Dataset entries
(** C2. From a session whose module cursor is 0, over a catalog entry
    with [n] modules, [n] calls of [next_cmd] send every module once, in
    catalog order, each at its own index and then moving the cursor by
    one; every later call answers that no module is left and leaves the
    whole state, the cursor included, as it was. *)
Theorem next_cmd_walks_modules uid w st c :
  tutor_state w !! uid = Some st →
  content_at (lang st) (level st) = Some c →
  module_idx st = 0 →
  ∃ w' st',
    run_script (replicate (length (modules c)) (uid, Next)) w =
      (module_replies 0 (Z.of_nat (length (modules c))) (modules c), w')
    ∧ tutor_state w' !! uid = Some st'
    ∧ module_idx st' = Z.of_nat (length (modules c))
    ∧ ∀ k, run_script (replicate k (uid, Next)) w' =
             (replicate k (Replied MsgNoMoreModules), w').
Proof.
  intros Hst Hc Hidx.
  destruct (run_next_from (length (modules c)) uid w st c 0 Hst Hc Hidx eq_refl)
    as (w' & st' & Hrun & Hst' & Hl & Hlv & Hfin).
  exists w', st'. repeat split; try done.
  intros k. apply (run_next_exhausted k uid w' st' c); try done.
  - by rewrite Hl, Hlv.
  - lia.
Qed.

(** [answer_cmd] on a pending question. *)
Lemma answer_cmd_step uid w st c a0 rest n (i : nat) qu :
  tutor_state w !! uid = Some st →
  content_at (lang st) (level st) = Some c →
  quiz_idx st = Z.of_nat i →
  quiz c !! i = Some qu →
  py_int a0 = Some n →
  let correct := bool_decide (n - 1 = answer qu) in
  let sc := if correct then score st + 1 else score st in
  let total := Z.of_nat (length (quiz c)) in
  answer_cmd uid (a0 :: rest) w =
    (Replied (MsgVerdict correct (answer qu + 1)
                (match quiz c !! S i with
                 | Some next_q => QuizNext next_q (Z.of_nat i + 1) total
                 | None => QuizEnd sc total
                 end)),
     save_state (set_tutor_state
       (<[uid := {| lang := lang st; level := level st; module_idx := module_idx st;
                    quiz_idx := Z.of_nat i + 1; score := sc |}]> (tutor_state w)) w)).
Proof.
  intros Hst Hc Hidx Hqu Hint. simpl.
  pose proof (lookup_lt_Some _ _ _ Hqu) as Hlt.
  unfold answer_cmd, tutor_quiz_question. rewrite Hst, Hint, Hc, Hidx.
  rewrite bool_decide_eq_false_2 by lia.
  rewrite (py_getitem_nonneg _ _ _ Hqu). simpl.
  destruct (quiz c !! S i) as [next_q|] eqn:Hnext.
  - pose proof (lookup_lt_Some _ _ _ Hnext).
    rewrite bool_decide_eq_false_2 by lia.
    replace (Z.of_nat i + 1) with (Z.of_nat (S i)) by lia.
    by rewrite (py_getitem_nonneg _ _ _ Hnext).
  - apply lookup_ge_None in Hnext.
    by rewrite bool_decide_eq_true_2 by lia.
Qed.

(** [quiz_cmd] on a level with questions. *)
Lemma quiz_cmd_start uid w st c q0 qs :
  tutor_state w !! uid = Some st →
  content_at (lang st) (level st) = Some c →
  quiz c = q0 :: qs →
  quiz_cmd uid w =
    (Replied (MsgQuiz q0 0 (Z.of_nat (length (quiz c)))),
     save_state (set_tutor_state
       (<[uid := {| lang := lang st; level := level st; module_idx := module_idx st;
                    quiz_idx := 0; score := 0 |}]> (tutor_state w)) w)).
Proof.
  intros Hst Hc Hq. unfold quiz_cmd, tutor_quiz_question. rewrite Hst. simpl.
  rewrite lookup_insert_eq. simpl. by rewrite Hc, Hq.
Qed.
(** ** Add *)

(** C1.  For a valid [d] and any [int] [s], with [T] the sum [int(d) + s] as
    the code computes it, [Add d s] is [(EndOfDay, 0)] exactly when
    [T = 86400]; otherwise it is [(r, q)] with [q] the floored quotient of
    [T] by 86400 and [r = T - 86400 * q], which lies in [0, 86399], a zero
    [r] being [StartOfDay] with [q] days.  For an invalid [d] the result is
    [(d, 0)].  The sum is the mathematical one unless it exceeds the largest
    [int]. *)
Theorem Add_floored_normal_form (d : Daytime) (s : int) :
  is_uint32 d -> is_int s ->
  let T := add (int_of d) s in
  (Valid d = true ->
     (Add d s = (EndOfDay, 0) <-> T = 86400)
     /\ (T <> 86400 ->
         let q := T / 86400 in
         let r := T - 86400 * q in
         Add d s = (of_int r, q)
         /\ of_int r = r
         /\ 0 <= r <= 86399
         /\ (r = 0 -> Add d s = (StartOfDay, q)))
     /\ (int_of d + s <= max_int -> T = int_of d + s))
  /\ (Valid d = false -> Add d s = (d, 0)).
Proof.
  intros Hd Hs T. split; [|apply Add_invalid].
  intros Hv. rewrite (Add_valid d s Hv). fold T. unfold day_normal.
  assert (Hmod : forall q, q = T / 86400 -> T - 86400 * q = T mod 86400).
  { intros q ->. rewrite Z.mod_eq by lia. reflexivity. }
  pose proof (floor_day_bounds T) as Hb.
  split; [|split].
  - destruct (Z.eqb_spec T 86400) as [E | E].
    + tauto.
    + split; [|tauto]. intros H. inversion H as [[Hr Hq]].
      rewrite EndOfDay_eq in Hr. lia.
  - intros HT. rewrite (Hmod _ eq_refl).
    destruct (Z.eqb_spec T 86400) as [E | _]; [contradiction|].
    assert (Hid : of_int (T mod 86400) = T mod 86400).
    { apply to_uint32_id. unfold is_uint32. lia. }
    rewrite Hid. repeat split; try lia.
    intros ->. reflexivity.
  - intros Hle. apply add_exact.
    apply Valid_true in Hv.
    unfold is_uint32 in Hd. unfold is_int, min_int, max_int, int_of in *. lia.
Qed.

Lemma Add_floored_normal_form_witness :
  is_uint32 82800 /\ is_int 7200
  /\ Valid 82800 = true
  /\ add (int_of 82800) 7200 <> 86400
  /\ Add 82800 7200 = (3600, 1).
Proof.
  assert (Hd : is_uint32 82800) by (unfold is_uint32; lia).
  assert (Hs : is_int 7200) by (unfold is_int, min_int, max_int; lia).
  assert (Hv : Valid 82800 = true) by reflexivity.
  assert (HT : add (int_of 82800) 7200 <> 86400) by (vm_compute; discriminate).
  split; [exact Hd|]. split; [exact Hs|]. split; [exact Hv|].
  split; [exact HT|].
  destruct (Add_floored_normal_form 82800 7200 Hd Hs) as [Hvalid _].
  destruct (Hvalid Hv) as (_ & Hrest & _).
  destruct (Hrest HT) as (Heq & _).
  exact Heq.
Defined.

(** ** Add and then Add of the opposite *)

Lemma day_normal_valid T : Valid (fst (day_normal T)) = true.
Proof.
  unfold day_normal. destruct (T =? 86400); cbn [fst]; [reflexivity|].
  apply Valid_true. pose proof (floor_day_bounds T). lia.
Qed.

Lemma neg_exact s : min_int < s -> is_int s -> neg s = - s.
Proof.
  intros Hlo Hs. apply wrap_id.
  unfold is_int, min_int, max_int in *. lia.
Qed.

(** The round trip in closed form, away from overflow. *)
Lemma add_roundtrip_unfold d s :
  is_uint32 d -> Valid d = true -> Z.abs s <= max_int - 86400 ->
  add_roundtrip d s <->
  (let '(d1, k1) := day_normal (d + s) in
   let '(d2, k2) := day_normal (d1 - s) in
   d2 = d /\ k1 + k2 = 0).
Proof.
  intros Hd Hv Habs. unfold add_roundtrip.
  apply Valid_true in Hv as Hle. unfold is_uint32, int_of in *.
  assert (Hs : is_int s) by (unfold is_int, min_int, max_int in *; lia).
  assert (Hlo : min_int < s) by (unfold min_int, max_int in *; lia).
  rewrite (Add_valid d s Hv). unfold int_of.
  rewrite add_exact by (unfold is_int, min_int, max_int in *; lia).
  rewrite (neg_exact s Hlo Hs).
  pose proof (day_normal_valid (d + s)) as Hv1.
  destruct (day_normal (d + s)) as [d1 k1] eqn:E1. cbn [fst] in Hv1.
  rewrite (Add_valid d1 (- s) Hv1). unfold int_of.
  assert (H1 : 0 <= d1 <= 86400).
  { apply Valid_true in Hv1. split; [|exact Hv1].
    unfold day_normal in E1. destruct (d + s =? 86400).
    - inversion E1. rewrite EndOfDay_eq. lia.
    - inversion E1. pose proof (floor_day_bounds (d + s)). lia. }
  rewrite add_exact by (unfold is_int, min_int, max_int in *; lia).
  replace (d1 + - s) with (d1 - s) by lia. reflexivity.
Qed.

(** C2, as amended.  For a valid [d] and an [s] of magnitude at most
    [max_int - 86400] (no sum overflows), adding [s] and then [-s] returns to
    [d] with the day counts cancelling, except from [EndOfDay] with [s]
    outside [-86400, 0] and from [StartOfDay] with [s] in [-86400, -1]; in
    those two cases it does not. *)
Theorem Add_roundtrip_iff (d : Daytime) (s : int) :
  is_uint32 d -> Valid d = true -> Z.abs s <= max_int - 86400 ->
  add_roundtrip d s <->
  ~ (d = EndOfDay /\ (s < -86400 \/ 0 < s))
  /\ ~ (d = StartOfDay /\ -86400 <= s <= -1).
Proof.
  intros Hd Hv Habs. rewrite (add_roundtrip_unfold d s Hd Hv Habs).
  apply Valid_true in Hv. unfold is_uint32 in Hd.
  unfold day_normal. rewrite !EndOfDay_eq, StartOfDay_eq.
  destruct (Z.eqb_spec (d + s) 86400) as [E1 | E1].
  - destruct (Z.eqb_spec (86400 - s) 86400) as [E2 | E2].
    + lia.
    + split.
      * intros [H1 H2]. lia.
      * intros _. split; Z.to_euclidean_division_equations; lia.
  - destruct (Z.eqb_spec ((d + s) mod 86400 - s) 86400) as [E2 | E2].
    + split.
      * intros [H1 H2]. Z.to_euclidean_division_equations; lia.
      * intros [H1 H2]. Z.to_euclidean_division_equations; lia.
    + split.
      * intros [H1 H2]. Z.to_euclidean_division_equations; lia.
      * intros [H1 H2]. Z.to_euclidean_division_equations; lia.
Qed.

Lemma Add_roundtrip_iff_witness :
  is_uint32 43200 /\ Valid 43200 = true /\ Z.abs 3600 <= max_int - 86400
  /\ add_roundtrip 43200 3600.
Proof.
  assert (Hd : is_uint32 43200) by (unfold is_uint32; lia).
  assert (Hv : Valid 43200 = true) by reflexivity.
  assert (Hs : Z.abs 3600 <= max_int - 86400) by (unfold max_int; lia).
  split; [exact Hd|]. split; [exact Hv|]. split; [exact Hs|].
  apply (proj2 (Add_roundtrip_iff 43200 3600 Hd Hv Hs)).
  rewrite EndOfDay_eq, StartOfDay_eq. lia.
Defined.

(** From [EndOfDay], one second forward and one second back ends on
    [StartOfDay], one day later. *)
Lemma Add_roundtrip_fails_from_EndOfDay :
  is_uint32 EndOfDay /\ Valid EndOfDay = true /\ is_int 1
  /\ Add EndOfDay 1 = (1, 1)
  /\ Add 1 (neg 1) = (StartOfDay, 0)
  /\ ~ add_roundtrip EndOfDay 1.
Proof.
  split; [vm_compute; split; [discriminate | reflexivity]|].
  split; [reflexivity|].
  split; [vm_compute; split; discriminate|].
  split; [reflexivity|]. split; [reflexivity|].
  unfold add_roundtrip. vm_compute. intros [H _]. discriminate H.
Qed.

(** From [StartOfDay], one second back and one second forward ends on
    [EndOfDay], with a day count of -1. *)
Lemma Add_roundtrip_fails_from_StartOfDay :
  Add StartOfDay (-1) = (86399, -1)
  /\ Add 86399 (neg (-1)) = (EndOfDay, 0)
  /\ ~ add_roundtrip StartOfDay (-1).
Proof.
  split; [reflexivity|]. split; [reflexivity|].
  unfold add_roundtrip. vm_compute. intros [H _]. discriminate H.
Qed.

(** ** Ordering *)

Lemma Before_valid a b :
  a <= 86400 -> b <= 86400 -> Before a b = (a <? b).
Proof.
  intros Ha Hb. unfold Before. rewrite EndOfDay_eq.
  destruct (Z.eqb_spec a 86400), (Z.eqb_spec b 86400), (Z.ltb_spec a b);
    try reflexivity; lia.
Qed.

### Exercise prompt
Filter these records, keeping every line where the word "Hmod" occurs.

### Output of the exercise
  assert (Hmod : forall q, q = T / 86400 -> T - 86400 * q = T mod 86400).
  - intros HT. rewrite (Hmod _ eq_refl).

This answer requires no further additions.